Segment Open
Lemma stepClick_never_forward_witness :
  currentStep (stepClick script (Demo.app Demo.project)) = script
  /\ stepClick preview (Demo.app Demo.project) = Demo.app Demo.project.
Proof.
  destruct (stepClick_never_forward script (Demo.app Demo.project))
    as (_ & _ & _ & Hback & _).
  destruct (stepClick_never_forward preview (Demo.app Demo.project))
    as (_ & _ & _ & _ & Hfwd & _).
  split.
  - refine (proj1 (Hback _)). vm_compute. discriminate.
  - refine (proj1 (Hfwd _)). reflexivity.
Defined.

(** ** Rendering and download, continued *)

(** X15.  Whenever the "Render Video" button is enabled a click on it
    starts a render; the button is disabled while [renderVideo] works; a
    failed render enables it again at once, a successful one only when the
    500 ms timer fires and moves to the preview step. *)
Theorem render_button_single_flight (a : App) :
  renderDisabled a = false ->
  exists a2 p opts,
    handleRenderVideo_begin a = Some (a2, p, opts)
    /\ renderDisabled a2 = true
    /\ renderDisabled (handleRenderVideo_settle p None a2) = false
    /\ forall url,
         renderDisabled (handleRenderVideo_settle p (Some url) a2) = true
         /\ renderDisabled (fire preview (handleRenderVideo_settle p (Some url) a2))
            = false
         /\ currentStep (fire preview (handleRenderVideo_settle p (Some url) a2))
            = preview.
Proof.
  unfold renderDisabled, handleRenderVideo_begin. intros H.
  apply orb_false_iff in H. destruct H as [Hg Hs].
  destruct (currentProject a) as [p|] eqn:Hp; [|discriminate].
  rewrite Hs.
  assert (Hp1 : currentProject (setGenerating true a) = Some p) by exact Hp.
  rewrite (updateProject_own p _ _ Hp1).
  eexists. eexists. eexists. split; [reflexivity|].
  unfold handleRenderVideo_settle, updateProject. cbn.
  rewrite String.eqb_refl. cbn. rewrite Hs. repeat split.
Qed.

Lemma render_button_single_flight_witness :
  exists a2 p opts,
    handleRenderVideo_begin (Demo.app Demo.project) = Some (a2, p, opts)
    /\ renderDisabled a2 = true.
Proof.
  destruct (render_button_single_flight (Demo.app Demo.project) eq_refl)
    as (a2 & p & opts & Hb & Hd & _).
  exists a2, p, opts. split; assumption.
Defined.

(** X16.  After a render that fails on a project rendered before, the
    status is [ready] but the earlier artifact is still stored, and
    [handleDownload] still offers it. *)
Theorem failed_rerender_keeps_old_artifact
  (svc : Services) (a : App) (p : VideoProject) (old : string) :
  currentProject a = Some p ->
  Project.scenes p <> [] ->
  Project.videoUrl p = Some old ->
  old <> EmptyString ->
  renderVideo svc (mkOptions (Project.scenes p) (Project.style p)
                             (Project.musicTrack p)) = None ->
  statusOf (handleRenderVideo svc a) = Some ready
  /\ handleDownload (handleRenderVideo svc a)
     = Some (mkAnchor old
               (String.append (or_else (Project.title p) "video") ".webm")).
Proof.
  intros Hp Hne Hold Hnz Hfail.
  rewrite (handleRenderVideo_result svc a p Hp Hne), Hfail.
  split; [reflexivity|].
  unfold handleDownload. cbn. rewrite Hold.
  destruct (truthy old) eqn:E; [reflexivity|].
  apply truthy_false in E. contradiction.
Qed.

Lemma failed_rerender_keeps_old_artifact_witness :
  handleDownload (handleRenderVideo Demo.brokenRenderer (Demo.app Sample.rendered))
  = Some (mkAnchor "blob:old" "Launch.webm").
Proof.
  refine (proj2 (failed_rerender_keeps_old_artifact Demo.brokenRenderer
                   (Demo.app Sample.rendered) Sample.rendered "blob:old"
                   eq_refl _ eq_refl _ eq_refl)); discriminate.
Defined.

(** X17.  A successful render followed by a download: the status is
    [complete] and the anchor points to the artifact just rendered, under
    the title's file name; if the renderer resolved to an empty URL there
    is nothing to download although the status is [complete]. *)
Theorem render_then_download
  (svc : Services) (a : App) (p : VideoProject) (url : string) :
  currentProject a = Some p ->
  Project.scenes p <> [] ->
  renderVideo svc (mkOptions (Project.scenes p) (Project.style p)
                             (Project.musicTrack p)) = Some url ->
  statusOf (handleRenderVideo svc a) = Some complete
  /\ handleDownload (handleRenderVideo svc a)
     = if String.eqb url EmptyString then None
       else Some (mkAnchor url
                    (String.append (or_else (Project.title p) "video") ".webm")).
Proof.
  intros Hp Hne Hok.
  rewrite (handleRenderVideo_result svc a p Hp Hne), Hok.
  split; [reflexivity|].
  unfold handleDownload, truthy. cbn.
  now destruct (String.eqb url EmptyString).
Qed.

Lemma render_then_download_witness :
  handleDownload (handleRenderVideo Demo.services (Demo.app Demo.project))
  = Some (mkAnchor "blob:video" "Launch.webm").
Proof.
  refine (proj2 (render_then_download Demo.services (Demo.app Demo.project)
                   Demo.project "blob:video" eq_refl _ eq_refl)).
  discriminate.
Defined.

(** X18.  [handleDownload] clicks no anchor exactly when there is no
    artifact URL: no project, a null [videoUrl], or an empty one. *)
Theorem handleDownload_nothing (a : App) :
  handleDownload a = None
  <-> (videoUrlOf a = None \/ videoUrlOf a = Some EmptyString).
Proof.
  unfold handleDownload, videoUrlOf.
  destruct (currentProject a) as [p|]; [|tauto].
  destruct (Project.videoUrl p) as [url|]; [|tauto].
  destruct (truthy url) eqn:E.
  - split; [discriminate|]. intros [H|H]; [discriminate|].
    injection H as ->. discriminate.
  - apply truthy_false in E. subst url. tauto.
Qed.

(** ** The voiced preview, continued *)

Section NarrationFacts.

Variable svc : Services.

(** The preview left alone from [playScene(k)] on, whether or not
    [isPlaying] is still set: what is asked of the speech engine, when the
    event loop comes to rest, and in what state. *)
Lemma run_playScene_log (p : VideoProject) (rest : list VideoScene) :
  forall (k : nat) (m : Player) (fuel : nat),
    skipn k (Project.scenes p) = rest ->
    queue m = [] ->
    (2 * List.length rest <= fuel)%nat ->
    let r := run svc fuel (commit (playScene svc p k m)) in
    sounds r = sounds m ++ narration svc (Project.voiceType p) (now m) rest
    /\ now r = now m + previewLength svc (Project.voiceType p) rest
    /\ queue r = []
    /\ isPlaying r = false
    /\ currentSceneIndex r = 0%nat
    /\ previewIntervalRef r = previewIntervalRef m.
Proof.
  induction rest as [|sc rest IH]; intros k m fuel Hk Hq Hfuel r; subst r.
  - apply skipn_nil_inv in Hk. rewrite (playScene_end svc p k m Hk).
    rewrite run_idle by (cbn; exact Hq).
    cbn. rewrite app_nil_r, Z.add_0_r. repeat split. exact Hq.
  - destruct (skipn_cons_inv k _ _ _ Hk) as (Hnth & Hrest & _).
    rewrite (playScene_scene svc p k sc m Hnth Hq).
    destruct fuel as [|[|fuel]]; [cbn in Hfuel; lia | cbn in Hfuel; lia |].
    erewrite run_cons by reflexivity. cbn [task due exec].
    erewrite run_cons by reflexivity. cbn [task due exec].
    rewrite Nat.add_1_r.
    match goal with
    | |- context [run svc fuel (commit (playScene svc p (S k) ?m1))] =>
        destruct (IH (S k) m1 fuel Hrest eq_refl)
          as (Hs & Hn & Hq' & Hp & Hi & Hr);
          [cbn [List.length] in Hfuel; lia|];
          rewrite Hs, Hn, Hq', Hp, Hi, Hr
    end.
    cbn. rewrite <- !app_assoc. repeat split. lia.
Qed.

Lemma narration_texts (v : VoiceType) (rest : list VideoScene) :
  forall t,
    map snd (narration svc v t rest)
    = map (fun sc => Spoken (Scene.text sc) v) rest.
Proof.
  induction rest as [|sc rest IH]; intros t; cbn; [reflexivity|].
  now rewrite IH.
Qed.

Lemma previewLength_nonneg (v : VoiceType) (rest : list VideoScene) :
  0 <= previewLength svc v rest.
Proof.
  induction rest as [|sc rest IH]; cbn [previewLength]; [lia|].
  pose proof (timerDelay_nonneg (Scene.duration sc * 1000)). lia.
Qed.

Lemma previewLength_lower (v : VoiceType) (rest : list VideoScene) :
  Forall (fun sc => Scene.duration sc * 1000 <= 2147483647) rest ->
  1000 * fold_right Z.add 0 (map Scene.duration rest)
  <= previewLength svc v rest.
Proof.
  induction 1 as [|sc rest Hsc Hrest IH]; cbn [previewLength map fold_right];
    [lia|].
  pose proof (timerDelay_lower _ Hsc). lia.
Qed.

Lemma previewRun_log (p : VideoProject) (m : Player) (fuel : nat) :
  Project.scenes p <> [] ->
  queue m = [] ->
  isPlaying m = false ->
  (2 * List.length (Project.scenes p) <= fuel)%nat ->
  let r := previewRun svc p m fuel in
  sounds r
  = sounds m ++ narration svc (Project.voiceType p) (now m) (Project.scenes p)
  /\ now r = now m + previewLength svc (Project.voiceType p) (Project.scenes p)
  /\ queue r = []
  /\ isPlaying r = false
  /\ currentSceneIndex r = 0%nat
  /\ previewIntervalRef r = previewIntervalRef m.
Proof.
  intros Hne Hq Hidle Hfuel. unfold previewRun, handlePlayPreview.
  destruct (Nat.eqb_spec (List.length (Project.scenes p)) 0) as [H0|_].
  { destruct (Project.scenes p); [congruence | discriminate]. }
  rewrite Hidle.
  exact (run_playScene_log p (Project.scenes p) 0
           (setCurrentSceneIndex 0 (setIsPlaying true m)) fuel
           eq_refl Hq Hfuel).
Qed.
Segment Closed
Go through the lines above and copy any that contain "videoUrlOf".

  <-> (videoUrlOf a = None \/ videoUrlOf a = Some EmptyString).
  unfold handleDownload, videoUrlOf.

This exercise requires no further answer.